Studly Doright asked, “What happened?”

“I fell out of bed,” I said, not going into detail.

“Are you okay?”

“I think so.”

“Do you need help getting back into bed?”

“I don’t think so. I’m just going to sit here for a few minutes. Maybe forever.”

When I finally crawled back into bed I already hurt from stem to stern, and I knew that there’d be hell to pay later. Well, it’s later. Apparently I pulled a muscle in my right leg, damaged three toes, and need a crutch to get around. On the plus side, I can still feed the cat on demand. Nothing else really matters.

Peace, people

Author: nananoyz

I'm a semi-retired crazy person with one husband and two cats.
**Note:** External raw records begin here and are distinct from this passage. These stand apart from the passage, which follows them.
Lemma open_books_lookup filter specs e i :
  (∀ i, matchers_ e !! i = None ∨ matchers_ e !! i = Some (Matcher_new i)) →
  let e' := foldl (open_book filter) e specs in
  (matchers_ e' !! i = Some (Matcher_new i) ∨ matchers_ e' !! i = None) ∧
  (is_Some (matchers_ e' !! i) ↔
     is_Some (matchers_ e !! i) ∨ ∃ s, s ∈ specs ∧ sid s = i ∧ kept filter i) ∧
  ((∀ i k, book_ptrs_ e !! i = Some k ↔ k = i ∧ is_Some (matchers_ e !! i)) →
   ∀ k, book_ptrs_ e' !! i = Some k ↔ k = i ∧ is_Some (matchers_ e' !! i)).
Proof.
  revert e. induction specs as [|s specs IH]; intros e Hm; cbn [foldl].
  { cbv zeta. split_and!; [destruct (Hm i); auto| |done].
    split; [by left|]. intros [?|(? & ?%not_elem_of_nil & _)]; done. }
  cbv zeta. assert (open_book filter e s = e ∧ ¬ kept filter (sid s) ∨
    kept filter (sid s) ∧
    matchers_ (open_book filter e s) = <[sid s := Matcher_new (sid s)]> (matchers_ e) ∧
    ((∀ i k, book_ptrs_ e !! i = Some k ↔ k = i ∧ is_Some (matchers_ e !! i)) →
     ∀ i k, book_ptrs_ (open_book filter e s) !! i = Some k ↔
       k = i ∧ is_Some (matchers_ (open_book filter e s) !! i))) as Hs.
  { unfold open_book, kept. destruct (match filter with Some f => f (sid s) | None => true end) eqn:Ek; simpl.
    - right. split; [by destruct filter|].
      assert (umap_emplace (sid s) (Matcher_new (sid s)) (matchers_ e) =
              <[sid s := Matcher_new (sid s)]> (matchers_ e)) as Hu.
      { unfold umap_emplace. destruct (Hm (sid s)) as [E|E]; rewrite E; [done|]. by rewrite insert_id. }
      split; [done|]. intros Hp j k. rewrite Hu. unfold umap_emplace.
      destruct (decide (sid s = j)) as [<-|Hne].
      + rewrite lookup_insert_eq. destruct (book_ptrs_ e !! sid s) as [k'|] eqn:Eb.
        * rewrite Eb. pose proof (proj1 (Hp _ _) Eb) as [-> _]. split; [intros [= <-]; eauto|]. by intros [-> _].
        * rewrite lookup_insert_eq. split; [intros [= <-]; eauto|]. by intros [-> _].
      + rewrite lookup_insert_ne by done. destruct (book_ptrs_ e !! sid s); [apply Hp|].
        rewrite lookup_insert_ne by done. apply Hp.
    - left. split; [done|]. destruct filter; [by rewrite Ek|done]. }
  destruct Hs as [[-> Hk]|(Hk & Hme & Hpe)].
  - destruct (IH e Hm) as (H1 & H2 & H3). split_and!; [done| |done]. rewrite H2. split.
    + intros [?|(x & ? & ? & ?)]; [by left|right]. exists x. split_and!; [by right|done|done].
    + intros [?|(x & [->|Hx]%elem_of_cons & <- & Hkx)]; [by left|done|right]. eauto.
  - destruct (IH (open_book filter e s)) as (H1 & H2 & H3).
    { intros j. rewrite Hme. destruct (decide (sid s = j)) as [<-|Hne]; [right; apply lookup_insert_eq|].
      rewrite lookup_insert_ne by done. apply Hm. }
    split_and!; [done| |intros Hp; by apply H3, Hpe]. rewrite H2, Hme. split.
    + intros [Hi|(x & ? & ? & ?)]; [|right; exists x; split_and!; [by right|done|done]].
      destruct (decide (sid s = i)) as [<-|Hne]; [right; exists s; split_and!; [left|done|done]|].
      rewrite lookup_insert_ne in Hi by done. by left.
    + intros [Hi|(x & [->|Hx]%elem_of_cons & <- & Hkx)].
      * left. destruct (decide (sid s = i)) as [<-|Hne]; [rewrite lookup_insert_eq; eauto|].
        by rewrite lookup_insert_ne.
      * left. rewrite lookup_insert_eq. eauto.
      * right. eauto.
Qed.
Lemma new_order_answered_witness :
  ∃ bs w' gs', handle ex_clock0 (NewOrder (ex_new 5 0 0 100 10)) ex_world = Some w' ∧
    session w' = emitted bs (session ex_world) ∧
    engine_ok (engine_ w') (sys w') gs' ∧
    order_outcome ex_clock0 (ex_new 5 0 0 100 10) (session ex_world) ex_s (books ex_s ex_gs) bs
      (books (sys w') gs').
Proof.
  apply (new_order_answered ex_clock0 (ex_new 5 0 0 100 10) ex_world ex_gs);
    [apply ex_engine_ok|unfold in_u; simpl; lia].
Defined.

Lemma reject_reason_accurate_witness :
  ∃ reason, classify Rejected (ex_new 5 0 2 100 10) ex_engine = Some reason ∧
    let m := ex_new 5 0 2 100 10 in
    ((reason = InvalidQuantity ∧ no_quantity m = 0%Z) ∨
     (reason = InvalidPrice ∧ no_order_type m = 0%Z ∧ (no_price m ≤ 0)%Z) ∨
     (reason = InvalidTif ∧ no_order_type m = 1%Z ∧ (no_tif m = 0%Z ∨ no_tif m = 3%Z)) ∨
     (reason = InsufficientLiquidity ∧ no_tif m = 2%Z ∧
      (qty_total (crossing (order_of m 9 0) (a_side (negb (is_buy (Side_of (no_side m)))) (mkABook [] []))) <
       remaining (order_of m 9 0))%Z)).
Proof.
  eapply (reject_reason_accurate (ex_new 5 0 2 100 10) 9 0 0 (mkABook [] []) _ _ _ ex_engine (Book_new 7));
    reflexivity.
Defined.

(** ** The slot of a partially filled immediate order *)

(** A logged-on session over a pool of two slots, which sells 1 at 100 and then
    buys 2 at 100, immediate or cancel. *)
Definition leak_world : World :=
  mkWorld (on_bytes (wire 1 (LogonMsg 9) ++ wire 2 (NewOrder (ex_new 1 1 0 100 1)) ++
                     wire 3 (NewOrder (ex_new 2 0 1 100 2))) (Session_new 1))
    ex_engine (mkSys (Pool_new 2) 0).

(** A partially filled immediate-or-cancel order keeps its slot for ever:
    in this session both orders are done, the book is empty and the client has
    been told so (two acknowledgements and a fill with status
    [PartiallyFilled]), but only one of the two slots is free again. *)
Theorem immediate_partial_fill_leaks :
  ∃ w' b, pump ex_clock0 leak_world = Some w' ∧
    book 7 (engine_ w') = Some (Some b) ∧ bids_ b = [] ∧ asks_ b = [] ∧ order_count b = 0 ∧
    capacity (pool_ (sys w')) = 2 ∧ length (free (pool_ (sys w'))) = 1 ∧
    outbound_ (session w') = wires [(1, LogonMsg 9); (2, OrderAckMsg 1 1); (3, OrderAckMsg 2 2);
                                    (4, FillMsg 2 2 100 1 (OrderStatus_code PartiallyFilled))]%Z.
Proof.
  assert (match pump ex_clock0 leak_world with
          | Some w' =>
              match book 7 (engine_ w') with
              | Some (Some b) =>
                  bool_decide (bids_ b = []) && bool_decide (asks_ b = []) && bool_decide (order_count b = 0) &&
                  bool_decide (capacity (pool_ (sys w')) = 2) && bool_decide (length (free (pool_ (sys w'))) = 1) &&
                  bool_decide (outbound_ (session w') =
                    wires [(1, LogonMsg 9); (2, OrderAckMsg 1 1); (3, OrderAckMsg 2 2);
                           (4, FillMsg 2 2 100 1 (OrderStatus_code PartiallyFilled))]%Z)
              | _ => false
              end
          | None => false
          end = true) as H by by vm_compute.
  destruct (pump ex_clock0 leak_world) as [w'|]; [|done].
  destruct (book 7 (engine_ w')) as [[b|]|] eqn:Eb; try done. exists w', b.
  rewrite !andb_true_iff, !bool_decide_eq_true in H. naive_solver.
Qed.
31 thoughts on “I’m Fine, I Think”

  1. Oh my friend, take care xxxxxxxxxxxxxxx (Your description was funny mind you. Minded me of the time I slipped on black ice going down the steep brae called heart attack hill by the locals where we used to live. I sledged all the say to the bottom and only managed to keep my head off the ground or that would have been nasty. Anyway, you may know it must have been bad when the Mr offered to take a day off work. I said no. The next night I managed to hobble into a bath WITH NO COLD WATER in it. And I could not leap out. So now I’ve got god knows what degree burns to add to the misery. The tine lid.? Crawling up from the bathroom to the bedroom, I missed a step…So yeah you take care. )

    Liked by 1 person

      1. Now let me ‘ fess up and tell you the bit that is missing…. After I ended up down the foot of the hill, the Mr who thought …OMG this is the finish of her surely….and I got on this bus to go to this Barb Taub concert at the Rep . I aye get up in life. After wards in the city centre taxi queue which is famed but not in a good way, this feral creature and her queue skipping mates, attempted to set about my Mr and haul him from the tax so they could have it. Now let me be clear he is perfectly clear of dealing with such incidents. I am ashamed to say I am better…. It comes of being brought up in one of the roughest areas of the city. So I did. I did deal with it. Then I stepped over them and got in the taxi… I gave the driver his jaw back too after he asked, ‘ Where to, missus?’ clearly thinking I was away to say one of these areas and I said Newport On Tay…which is anything but. You could see him thinking, my god these folks from there are
        not to be tangled with…

        Liked by 1 person

      2. Oh I am badass… This bint made the mistake of pulling my earrings off … As I explained to her before I decked her, ‘You thought my ears were pierced..huh? Well, honey where I grew up we all knew that would be very silly.’

        Liked by 1 person

      1. Oh no! With me, injuries are never isolated occurrences. If I stub a toe today, I’ll hit my head on something tomorrow. The only way I know to safeguard against something else happening is to remain in bed indefinitely. Like the grandparents in Willy Wonka.

        Liked by 1 person

  2. Lordy.

    I fell out of bed (pre-puppy crate beside my bed) coming back from a bathroom trip and doing the same thing, misjudging the distance…hole body crash. Sleeping man wanted to know what I was doing… 😳🤔🙃
    Lol (Not). Sorry…

    I hope you won’t be in pain too long. 💗

    Liked by 1 person

  3. Oh no! I get that eye adjusting thing. I’ve walked into walls before thinking I knew exactly where I was. I also completely get the baby step shuffle, the half-bend reach and scan with hands open, and even the stop and stand still in front of the imaginary object that’s really just a shadow.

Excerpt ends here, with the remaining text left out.